Каликика отворила дверь в освещенную гостиную, повелительно сказала: «Идите» — и скрылась куда-то налево, в темноту.
Маркел Ильич успел только сбросить галоши и, как был, в пальто, в шляпе и с палкой — переступил порог.
Комната была большая, но довольно низкая, роскошно обставленная золоченой, крытой пестрым шелком мебелью. Масса диванчиков, эссов и козеток, огромное зеркало над камином и везде зажженные канделябры.
Едва он переступил порог, как к нему навстречу бросились три девушки и со смехом и щебетаньем принялись сдергивать с него пальто, отняли шляпу и палку и, хохоча и взвизгивая, повели его к столу, на котором был приготовлен чай, стоял десерт, фрукты и вино.
Они говорили все три зараз, усаживали, наливали чай, резали торт, толкали друг друга и смеялись.
Одеты все три были по моде восемнадцатого столетия, в огромных фижмах и чрезвычайно пестрых платьях со множеством лент, кружев, но прически их совершенно не подходили к стилю платьев: их черные кудрявые волосы были коротко подстрижены и причесаны на боковой пробор.
Маркелу Ильичу сначала показалось, что у него троится в глазах от путаницы желтого, голубого, малинового и зеленого хаоса, а девушка только одна — так они были похожи между собою.
Они все были маленького роста, брюнетки с круглыми черными глазками, вздернутыми носами и большими яркими ртами.
Сначала они показались ему девочками лет двенадцати-тринадцати, но, приглядевшись, он разобрал, что они гораздо старше.
Приглядевшись, он увидел, что одна была чуть-чуть повыше, другая немного пополнее, а у третьей нос был не так вздернут, как у других, но, так как они вертелись и постоянно меняли места — он сейчас же спутывался.
— Кушайте, кушайте! — восклицала одна.
— Вот это печенье миндальное, я очень люблю миндальное печенье! — тараторила другая.
— Я вам очищу грушу! Что вы любите больше, — яблоки или груши? — предлагала третья.
Усевшись за стол — они перестали метаться, и Маркел Ильич начал приходить в себя.

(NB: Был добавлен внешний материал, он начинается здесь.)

(** On well-formed entries the calls of the loop are the first calls of the
    list of grants, a call that fails is the last one made, and the loop
    returns only after the whole list. *)
Lemma for_hosts_and_exports_prefix databaseinfra environment entries
    (hxs : list (pyval * pyval)) (s : state nfsaas_call World) :
  getattr databaseinfra "environment" = Return environment ->
  Forall2 (fun entry hx => host_and_export entry hx.1 hx.2) entries hxs ->
  let (r, s') := GrantNFSAccess.for_hosts_and_exports databaseinfra entries s in
  exists new, calls s' = calls s ++ new /\
    new.*1 = take (length new)
               ((fun hx => grant_access environment hx.1 hx.2) <$> hxs) /\
    (forall i c e, new !! i = Some (c, Raise e) ->
       S i = length new /\ failure r = Some e) /\
    (r = Return tt -> length new = length hxs).
Proof.
  intros Henv Hall. revert s.
  induction Hall as [|entry [host export_id] rest hxs (d & -> & Hh & Hx) _ IH];
    intros s; simpl.
  - exists []. rewrite app_nil_r. by repeat split.
  - unfold bind at 1, lift at 1. rewrite Henv.
    unfold bind at 1, lift at 1. unfold dict_getitem. simpl in Hh, Hx.
    rewrite Hh. unfold bind at 1, lift at 1. rewrite Hx.
    unfold bind at 1. rewrite call_run.
    destruct (respond (grant_access environment host export_id) (world s))
      as [[v|e1] w]; simpl.
    + specialize (IH (State (workflow_dict s) w
                        (calls s ++ [(grant_access environment host export_id,
                                      Return v)]))).
      destruct (GrantNFSAccess.for_hosts_and_exports _ _ _) as [r s'].
      destruct IH as (new & Hcalls & Hpre & Hlast & Hret). simpl in *.
      eexists (_ :: new). split; [by rewrite Hcalls, <- app_assoc|].
      split; [rewrite fmap_cons; cbn [length take]; f_equal; exact Hpre|].
      split.
      * intros [|i] c e Hi; [done|]. simpl in Hi.
        destruct (Hlast i c e Hi) as [Hi' ?]. split; [|done].
        cbn [length]. by rewrite Hi'.
      * intros Hr. simpl. by rewrite (Hret Hr).
    + eexists [_]. split; [done|]. split; [done|]. split; [|done].
      intros [|i] c e Hi; [|done]. by injection Hi as <- <-.
Qed.

(** X1. On a well-formed [workflow_dict], [GrantNFSAccess.do] stops at the
    first grant that fails: the calls it makes are the grants of the first
    entries of the list, in order; a call that fails is the last one it
    makes, so no later entry is granted, and then [do] does not return
    [True]; [do] returns [True] only after a call for every entry. *)
Theorem GrantNFSAccess_do_stops_at_first_failure (s : state nfsaas_call World)
    databaseinfra environment entries (hxs : list (pyval * pyval)) :
  workflow_dict s !! "databaseinfra" = Some databaseinfra ->
  getattr databaseinfra "environment" = Return environment ->
  workflow_dict s !! "hosts_and_exports" = Some (PList entries) ->
  Forall2 (fun entry hx => host_and_export entry hx.1 hx.2) entries hxs ->
  let new := new_calls s (GrantNFSAccess.do s).2 in
  new.*1 = take (length new)
             ((fun hx => grant_access environment hx.1 hx.2) <$> hxs) /\
  (forall i c e, new !! i = Some (c, Raise e) ->
     S i = length new /\ (GrantNFSAccess.do s).1 <> Return (PBool true)) /\
  ((GrantNFSAccess.do s).1 = Return (PBool true) -> length new = length hxs).
Proof.
  intros Hdb Henv Hlist Hentries new. subst new.
  unfold new_calls. rewrite do_calls, do_unfold.
  unfold GrantNFSAccess.do_try, bind, wd_getitem, dict_getitem, lift.
  rewrite Hdb, Hlist. simpl.
  pose proof (for_hosts_and_exports_prefix databaseinfra environment entries
                hxs s Henv Hentries) as Hloop.
  destruct (GrantNFSAccess.for_hosts_and_exports databaseinfra entries s)
    as [[[]|e1] s1]; destruct Hloop as (new & Hcalls & Hpre & Hlast & Hret);
    simpl; rewrite Hcalls, drop_app_length.
  - split; [done|]. split; [|by intros _; apply Hret].
    intros i c e Hi. by destruct (Hlast i c e Hi).
  - pose proof (except_Exception_any s1 e1) as Hh.
    destruct (GrantNFSAccess.except_Exception e1 s1) as [r s2].
    destruct Hh as (_ & _ & _ & Hfalse). simpl.
    assert (r <> Return (PBool true)) as Hr.
    { intros ->. by destruct (Hfalse _ eq_refl). }
    split; [done|]. split; [|done].
    intros i c e Hi. by destruct (Hlast i c e Hi).
Qed.

(** X2. When the [workflow_dict] has the 'exceptions' structure but lacks
    'databaseinfra' or 'hosts_and_exports', or holds something that cannot
    be iterated, or the infrastructure has no environment for a first entry,
    [GrantNFSAccess.do] calls the provider not even once, logs
    [DBAAS_0021] with the stack of that error and returns [False]. *)
Theorem GrantNFSAccess_do_missing_key (s : state nfsaas_call World)
    exceptions error_codes traceback :
  exceptions_structure (workflow_dict s) exceptions error_codes traceback ->
  let failed e :=
    GrantNFSAccess.do s =
      (Return (PBool false),
       State (with_error (workflow_dict s) exceptions error_codes traceback
                DBAAS_0021 (full_stack e))
             (world s) (calls s)) in
  (workflow_dict s !! "databaseinfra" = None ->
   failed (KeyError "databaseinfra")) /\
  (forall d, workflow_dict s !! "databaseinfra" = Some d ->
     workflow_dict s !! "hosts_and_exports" = None ->
     failed (KeyError "hosts_and_exports")) /\
  (forall d v e, workflow_dict s !! "databaseinfra" = Some d ->
     workflow_dict s !! "hosts_and_exports" = Some v ->
     iter v = Raise e -> failed e) /\
  (forall d entry rest e, workflow_dict s !! "databaseinfra" = Some d ->
     workflow_dict s !! "hosts_and_exports" = Some (PList (entry :: rest)) ->
     getattr d "environment" = Raise e -> failed e).
Proof.
  intros Hex failed. subst failed. cbv beta.
  repeat split.
  - intros Hdb. rewrite do_unfold.
    unfold GrantNFSAccess.do_try, bind, wd_getitem, dict_getitem.
    rewrite Hdb. by rewrite (except_Exception_ok s _ _ _ _ Hex).
  - intros d Hdb Hlist. rewrite do_unfold.
    unfold GrantNFSAccess.do_try, bind, wd_getitem, dict_getitem.
    rewrite Hdb, Hlist. by rewrite (except_Exception_ok s _ _ _ _ Hex).
  - intros d v e Hdb Hlist Hiter. rewrite do_unfold.
    unfold GrantNFSAccess.do_try, bind, wd_getitem, dict_getitem, lift.
    rewrite Hdb, Hlist, Hiter. by rewrite (except_Exception_ok s _ _ _ _ Hex).
  - intros d entry rest e Hdb Hlist Henv. rewrite do_unfold.
    unfold GrantNFSAccess.do_try, bind, wd_getitem, dict_getitem, lift.
    rewrite Hdb, Hlist. simpl. unfold bind, lift. rewrite Henv.
    by rewrite (except_Exception_ok s _ _ _ _ Hex).
Qed.

(** X3. With nothing to iterate over, an empty list, dictionary or string
    under 'hosts_and_exports', [GrantNFSAccess.do] returns [True] and leaves
    the whole state as it was: it asks neither for the environment of the
    infrastructure, whatever that object is, nor for the 'exceptions'
    structure. *)
Theorem GrantNFSAccess_do_nothing_to_grant (s : state nfsaas_call World) d v :
  workflow_dict s !! "databaseinfra" = Some d ->
  workflow_dict s !! "hosts_and_exports" = Some v ->
  iter v = Return [] ->
  GrantNFSAccess.do s = (Return (PBool true), s).
Proof.
  intros Hdb Hlist Hiter. rewrite do_unfold.
  unfold GrantNFSAccess.do_try, bind, wd_getitem, dict_getitem, lift.
  by rewrite Hdb, Hlist, Hiter.
Qed.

— Хорошо, что вы пришли рано, пока еще никто не пришел, мы пока успеем познакомиться с вами. Сегодня будет весело, Клим обещал сыграть нам «Свадебный марш», потому что Баритта (указала та, которая была потолще, на ту, которая была повыше) подарила ему новую квинту.
— Ты знаешь, Элия, Клим сегодня в отличном расположении, потому что у него прошел насморк.